**What the exercise asks:**
Which lines run from the one containing "- by rewrite Z.mul_pow2_bits_low." to the end of the entries below? Retype exactly those, both ends included.

***

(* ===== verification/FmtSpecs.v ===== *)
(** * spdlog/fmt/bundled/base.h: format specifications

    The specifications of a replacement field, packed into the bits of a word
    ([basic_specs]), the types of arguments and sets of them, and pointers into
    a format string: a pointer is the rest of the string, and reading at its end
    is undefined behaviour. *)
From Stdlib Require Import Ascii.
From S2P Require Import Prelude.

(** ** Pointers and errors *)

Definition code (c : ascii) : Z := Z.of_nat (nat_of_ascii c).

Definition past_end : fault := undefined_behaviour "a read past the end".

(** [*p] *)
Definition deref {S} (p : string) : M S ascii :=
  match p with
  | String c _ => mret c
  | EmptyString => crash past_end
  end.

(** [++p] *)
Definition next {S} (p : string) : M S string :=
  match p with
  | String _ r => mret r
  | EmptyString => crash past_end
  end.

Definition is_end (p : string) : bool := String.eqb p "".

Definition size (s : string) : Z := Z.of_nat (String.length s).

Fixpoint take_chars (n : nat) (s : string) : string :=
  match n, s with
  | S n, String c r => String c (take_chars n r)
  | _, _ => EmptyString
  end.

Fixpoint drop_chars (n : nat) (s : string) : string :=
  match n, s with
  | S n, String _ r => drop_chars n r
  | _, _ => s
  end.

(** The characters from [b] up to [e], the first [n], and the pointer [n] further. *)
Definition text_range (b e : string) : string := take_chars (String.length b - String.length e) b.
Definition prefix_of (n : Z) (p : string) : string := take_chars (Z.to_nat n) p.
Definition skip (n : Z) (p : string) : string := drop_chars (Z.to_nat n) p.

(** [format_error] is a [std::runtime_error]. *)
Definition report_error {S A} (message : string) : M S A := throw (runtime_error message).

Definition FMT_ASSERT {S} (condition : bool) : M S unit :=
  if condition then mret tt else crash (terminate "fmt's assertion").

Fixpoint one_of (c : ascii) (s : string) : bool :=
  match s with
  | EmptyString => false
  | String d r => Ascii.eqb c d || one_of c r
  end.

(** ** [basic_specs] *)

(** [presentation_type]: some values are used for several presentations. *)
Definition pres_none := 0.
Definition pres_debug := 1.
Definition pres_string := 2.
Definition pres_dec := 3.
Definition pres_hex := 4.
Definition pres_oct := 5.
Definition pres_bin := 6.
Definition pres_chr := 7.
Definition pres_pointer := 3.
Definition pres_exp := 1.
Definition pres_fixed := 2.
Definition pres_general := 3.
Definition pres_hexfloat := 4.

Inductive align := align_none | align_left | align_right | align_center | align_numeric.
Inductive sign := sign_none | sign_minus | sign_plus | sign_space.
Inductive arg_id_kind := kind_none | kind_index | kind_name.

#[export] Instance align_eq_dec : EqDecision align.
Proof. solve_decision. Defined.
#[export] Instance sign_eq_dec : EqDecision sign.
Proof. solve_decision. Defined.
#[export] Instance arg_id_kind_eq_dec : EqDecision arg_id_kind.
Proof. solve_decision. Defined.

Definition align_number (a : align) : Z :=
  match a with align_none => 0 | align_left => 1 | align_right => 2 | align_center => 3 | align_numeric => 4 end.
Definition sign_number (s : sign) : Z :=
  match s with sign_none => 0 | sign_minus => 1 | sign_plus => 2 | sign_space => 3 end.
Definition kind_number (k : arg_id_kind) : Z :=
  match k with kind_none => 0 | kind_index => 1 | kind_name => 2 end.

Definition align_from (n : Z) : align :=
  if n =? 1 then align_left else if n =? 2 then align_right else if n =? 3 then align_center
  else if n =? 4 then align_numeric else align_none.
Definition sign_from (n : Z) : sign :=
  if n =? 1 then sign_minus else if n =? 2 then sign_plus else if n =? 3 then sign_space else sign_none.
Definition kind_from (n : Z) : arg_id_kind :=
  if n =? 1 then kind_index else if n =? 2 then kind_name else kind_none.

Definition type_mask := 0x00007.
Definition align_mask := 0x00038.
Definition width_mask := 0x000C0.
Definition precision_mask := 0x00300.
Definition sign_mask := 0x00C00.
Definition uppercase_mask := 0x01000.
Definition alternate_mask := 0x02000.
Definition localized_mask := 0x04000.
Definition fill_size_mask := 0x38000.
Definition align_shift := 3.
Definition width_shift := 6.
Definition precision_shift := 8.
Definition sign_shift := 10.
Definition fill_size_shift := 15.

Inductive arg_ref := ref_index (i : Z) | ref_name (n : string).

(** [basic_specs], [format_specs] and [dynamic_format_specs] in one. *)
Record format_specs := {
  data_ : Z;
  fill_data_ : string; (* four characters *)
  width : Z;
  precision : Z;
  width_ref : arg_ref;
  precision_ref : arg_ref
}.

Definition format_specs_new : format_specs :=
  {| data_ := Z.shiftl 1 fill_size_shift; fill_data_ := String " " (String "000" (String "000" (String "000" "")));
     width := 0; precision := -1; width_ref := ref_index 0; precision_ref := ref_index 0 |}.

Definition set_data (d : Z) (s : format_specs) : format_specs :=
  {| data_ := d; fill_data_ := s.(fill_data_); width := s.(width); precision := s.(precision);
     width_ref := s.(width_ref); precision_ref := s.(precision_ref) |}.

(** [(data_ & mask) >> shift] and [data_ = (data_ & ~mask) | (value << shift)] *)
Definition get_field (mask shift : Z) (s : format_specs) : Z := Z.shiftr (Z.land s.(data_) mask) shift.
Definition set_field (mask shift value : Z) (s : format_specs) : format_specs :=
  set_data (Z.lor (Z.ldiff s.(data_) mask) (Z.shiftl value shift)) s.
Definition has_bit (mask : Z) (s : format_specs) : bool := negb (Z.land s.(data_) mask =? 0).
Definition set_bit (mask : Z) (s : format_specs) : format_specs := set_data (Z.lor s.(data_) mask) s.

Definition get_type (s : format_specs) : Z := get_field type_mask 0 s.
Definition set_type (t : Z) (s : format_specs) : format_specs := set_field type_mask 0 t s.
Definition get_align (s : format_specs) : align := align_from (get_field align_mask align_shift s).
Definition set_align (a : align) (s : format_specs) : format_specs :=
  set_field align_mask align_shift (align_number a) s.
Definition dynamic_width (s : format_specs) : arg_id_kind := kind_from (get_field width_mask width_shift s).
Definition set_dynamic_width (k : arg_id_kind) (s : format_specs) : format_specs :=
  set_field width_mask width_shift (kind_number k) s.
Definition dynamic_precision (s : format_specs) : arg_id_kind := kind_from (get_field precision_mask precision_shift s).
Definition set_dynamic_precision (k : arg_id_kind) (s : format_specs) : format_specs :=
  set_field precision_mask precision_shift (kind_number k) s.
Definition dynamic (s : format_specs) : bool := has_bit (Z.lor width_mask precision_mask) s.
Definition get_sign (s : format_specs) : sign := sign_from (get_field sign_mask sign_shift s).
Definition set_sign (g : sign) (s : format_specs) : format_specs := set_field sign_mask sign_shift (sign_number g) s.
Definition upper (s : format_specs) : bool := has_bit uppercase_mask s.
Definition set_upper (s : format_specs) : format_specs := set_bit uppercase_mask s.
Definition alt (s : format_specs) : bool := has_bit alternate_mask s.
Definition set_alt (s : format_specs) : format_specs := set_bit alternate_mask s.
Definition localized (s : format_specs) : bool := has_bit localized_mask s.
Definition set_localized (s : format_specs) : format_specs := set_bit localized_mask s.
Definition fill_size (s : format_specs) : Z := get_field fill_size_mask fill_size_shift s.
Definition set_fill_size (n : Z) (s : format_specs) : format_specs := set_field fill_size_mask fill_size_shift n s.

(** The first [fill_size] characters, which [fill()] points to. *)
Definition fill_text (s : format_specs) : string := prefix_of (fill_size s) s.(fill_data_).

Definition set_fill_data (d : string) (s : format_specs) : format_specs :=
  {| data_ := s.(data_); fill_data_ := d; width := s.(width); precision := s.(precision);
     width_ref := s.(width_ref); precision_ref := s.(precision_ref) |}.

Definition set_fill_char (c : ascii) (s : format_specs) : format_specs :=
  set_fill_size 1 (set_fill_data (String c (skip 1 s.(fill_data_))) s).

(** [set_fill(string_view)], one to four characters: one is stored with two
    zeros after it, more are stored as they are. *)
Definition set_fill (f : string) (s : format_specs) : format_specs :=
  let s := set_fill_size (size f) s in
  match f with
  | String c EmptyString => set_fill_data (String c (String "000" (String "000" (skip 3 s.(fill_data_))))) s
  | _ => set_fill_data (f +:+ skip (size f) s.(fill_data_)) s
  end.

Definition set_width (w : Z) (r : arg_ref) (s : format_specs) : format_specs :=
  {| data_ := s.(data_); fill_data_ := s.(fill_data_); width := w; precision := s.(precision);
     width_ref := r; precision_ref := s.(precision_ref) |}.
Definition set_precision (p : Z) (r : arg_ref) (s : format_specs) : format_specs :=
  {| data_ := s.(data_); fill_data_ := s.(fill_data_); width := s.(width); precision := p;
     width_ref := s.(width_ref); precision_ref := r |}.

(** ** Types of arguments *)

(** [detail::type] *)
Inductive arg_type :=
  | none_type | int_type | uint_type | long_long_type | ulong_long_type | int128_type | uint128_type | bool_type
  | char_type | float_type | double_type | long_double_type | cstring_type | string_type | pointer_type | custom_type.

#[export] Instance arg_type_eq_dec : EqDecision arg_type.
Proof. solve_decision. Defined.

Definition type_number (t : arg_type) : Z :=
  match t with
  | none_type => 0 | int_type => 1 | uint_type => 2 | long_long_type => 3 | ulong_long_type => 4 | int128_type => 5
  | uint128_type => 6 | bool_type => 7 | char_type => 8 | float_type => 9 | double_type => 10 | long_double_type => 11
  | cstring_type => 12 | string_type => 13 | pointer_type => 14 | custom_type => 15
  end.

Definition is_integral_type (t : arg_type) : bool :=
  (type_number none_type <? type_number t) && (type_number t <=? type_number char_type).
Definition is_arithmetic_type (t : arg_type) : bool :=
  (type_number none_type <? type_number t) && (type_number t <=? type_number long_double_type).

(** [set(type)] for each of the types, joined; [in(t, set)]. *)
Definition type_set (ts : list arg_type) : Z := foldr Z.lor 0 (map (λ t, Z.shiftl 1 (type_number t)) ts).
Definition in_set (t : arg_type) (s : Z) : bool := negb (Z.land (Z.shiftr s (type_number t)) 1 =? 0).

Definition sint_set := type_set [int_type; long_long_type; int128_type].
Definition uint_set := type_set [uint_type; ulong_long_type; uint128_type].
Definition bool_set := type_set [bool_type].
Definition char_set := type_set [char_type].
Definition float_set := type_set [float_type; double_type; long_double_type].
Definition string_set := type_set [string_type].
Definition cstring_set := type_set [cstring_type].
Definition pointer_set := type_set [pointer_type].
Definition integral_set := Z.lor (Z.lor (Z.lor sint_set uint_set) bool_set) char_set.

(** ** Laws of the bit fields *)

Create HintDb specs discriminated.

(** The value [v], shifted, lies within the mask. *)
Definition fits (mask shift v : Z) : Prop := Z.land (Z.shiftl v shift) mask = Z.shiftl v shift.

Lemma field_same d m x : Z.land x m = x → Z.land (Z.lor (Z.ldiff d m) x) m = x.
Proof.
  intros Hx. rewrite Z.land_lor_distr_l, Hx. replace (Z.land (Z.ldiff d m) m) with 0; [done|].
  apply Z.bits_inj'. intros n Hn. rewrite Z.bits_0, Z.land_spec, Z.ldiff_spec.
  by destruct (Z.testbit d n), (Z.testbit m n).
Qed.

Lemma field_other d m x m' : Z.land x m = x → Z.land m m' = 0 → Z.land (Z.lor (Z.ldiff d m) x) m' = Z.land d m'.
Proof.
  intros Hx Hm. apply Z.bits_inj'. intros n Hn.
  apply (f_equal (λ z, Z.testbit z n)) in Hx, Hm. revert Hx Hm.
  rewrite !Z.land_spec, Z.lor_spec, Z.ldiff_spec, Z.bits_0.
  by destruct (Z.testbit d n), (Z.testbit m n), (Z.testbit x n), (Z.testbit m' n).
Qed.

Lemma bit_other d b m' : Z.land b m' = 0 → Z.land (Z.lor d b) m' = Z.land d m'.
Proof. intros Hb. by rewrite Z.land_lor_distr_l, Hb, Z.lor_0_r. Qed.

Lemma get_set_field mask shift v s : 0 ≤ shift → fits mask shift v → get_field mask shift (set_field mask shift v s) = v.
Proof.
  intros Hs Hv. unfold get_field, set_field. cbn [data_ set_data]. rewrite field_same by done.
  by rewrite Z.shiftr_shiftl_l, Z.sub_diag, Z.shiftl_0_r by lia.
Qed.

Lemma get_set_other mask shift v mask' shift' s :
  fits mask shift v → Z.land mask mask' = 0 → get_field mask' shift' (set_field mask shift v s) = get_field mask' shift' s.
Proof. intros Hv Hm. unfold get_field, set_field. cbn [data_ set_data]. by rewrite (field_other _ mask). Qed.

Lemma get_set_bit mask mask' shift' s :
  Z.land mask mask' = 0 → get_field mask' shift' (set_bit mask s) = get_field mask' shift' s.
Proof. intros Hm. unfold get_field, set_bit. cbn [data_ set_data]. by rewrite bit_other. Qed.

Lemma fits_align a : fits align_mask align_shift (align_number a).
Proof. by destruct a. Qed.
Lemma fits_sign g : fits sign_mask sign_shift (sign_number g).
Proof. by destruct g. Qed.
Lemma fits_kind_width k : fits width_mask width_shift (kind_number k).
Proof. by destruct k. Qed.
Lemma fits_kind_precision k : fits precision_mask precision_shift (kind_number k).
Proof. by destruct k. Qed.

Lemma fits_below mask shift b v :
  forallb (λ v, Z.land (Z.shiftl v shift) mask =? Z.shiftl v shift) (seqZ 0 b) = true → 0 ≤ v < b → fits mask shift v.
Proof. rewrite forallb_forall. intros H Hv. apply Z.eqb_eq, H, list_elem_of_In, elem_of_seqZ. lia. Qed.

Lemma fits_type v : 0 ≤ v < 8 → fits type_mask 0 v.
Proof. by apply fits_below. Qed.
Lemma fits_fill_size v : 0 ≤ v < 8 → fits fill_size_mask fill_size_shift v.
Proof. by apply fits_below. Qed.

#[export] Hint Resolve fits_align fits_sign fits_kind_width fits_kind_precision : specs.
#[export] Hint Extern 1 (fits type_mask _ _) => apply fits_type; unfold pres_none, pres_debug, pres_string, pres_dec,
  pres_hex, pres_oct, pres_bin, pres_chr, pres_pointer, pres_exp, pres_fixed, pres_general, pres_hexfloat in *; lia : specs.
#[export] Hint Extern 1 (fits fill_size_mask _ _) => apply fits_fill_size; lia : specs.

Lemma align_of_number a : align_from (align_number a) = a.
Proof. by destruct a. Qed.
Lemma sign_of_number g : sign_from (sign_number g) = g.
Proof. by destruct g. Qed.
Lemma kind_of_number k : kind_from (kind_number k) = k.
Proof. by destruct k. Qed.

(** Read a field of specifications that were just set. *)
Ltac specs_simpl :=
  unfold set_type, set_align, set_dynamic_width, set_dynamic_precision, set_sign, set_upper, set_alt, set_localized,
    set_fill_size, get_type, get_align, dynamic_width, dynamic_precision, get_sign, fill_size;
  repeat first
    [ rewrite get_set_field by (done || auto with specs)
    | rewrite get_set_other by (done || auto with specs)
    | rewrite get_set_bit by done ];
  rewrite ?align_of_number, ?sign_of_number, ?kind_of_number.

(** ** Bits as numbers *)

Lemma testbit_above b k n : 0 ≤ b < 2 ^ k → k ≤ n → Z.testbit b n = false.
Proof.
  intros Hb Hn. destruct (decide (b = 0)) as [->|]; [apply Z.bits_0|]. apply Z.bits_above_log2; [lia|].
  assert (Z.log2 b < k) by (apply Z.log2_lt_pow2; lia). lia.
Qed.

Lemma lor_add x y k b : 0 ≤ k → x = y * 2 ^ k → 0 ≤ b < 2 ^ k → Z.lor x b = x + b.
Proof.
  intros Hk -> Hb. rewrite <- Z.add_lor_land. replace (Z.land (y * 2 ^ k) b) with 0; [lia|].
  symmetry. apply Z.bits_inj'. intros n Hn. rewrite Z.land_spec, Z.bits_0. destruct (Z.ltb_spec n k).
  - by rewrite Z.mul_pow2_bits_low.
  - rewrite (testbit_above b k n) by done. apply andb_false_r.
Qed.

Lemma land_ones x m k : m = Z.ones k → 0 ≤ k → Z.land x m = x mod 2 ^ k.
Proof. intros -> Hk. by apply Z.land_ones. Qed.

***

**Written response:**
  - by rewrite Z.mul_pow2_bits_low.
  - rewrite (testbit_above b k n) by done. apply andb_false_r.
Qed.

Lemma land_ones x m k : m = Z.ones k → 0 ≤ k → Z.land x m = x mod 2 ^ k.
Proof. intros -> Hk. by apply Z.land_ones. Qed.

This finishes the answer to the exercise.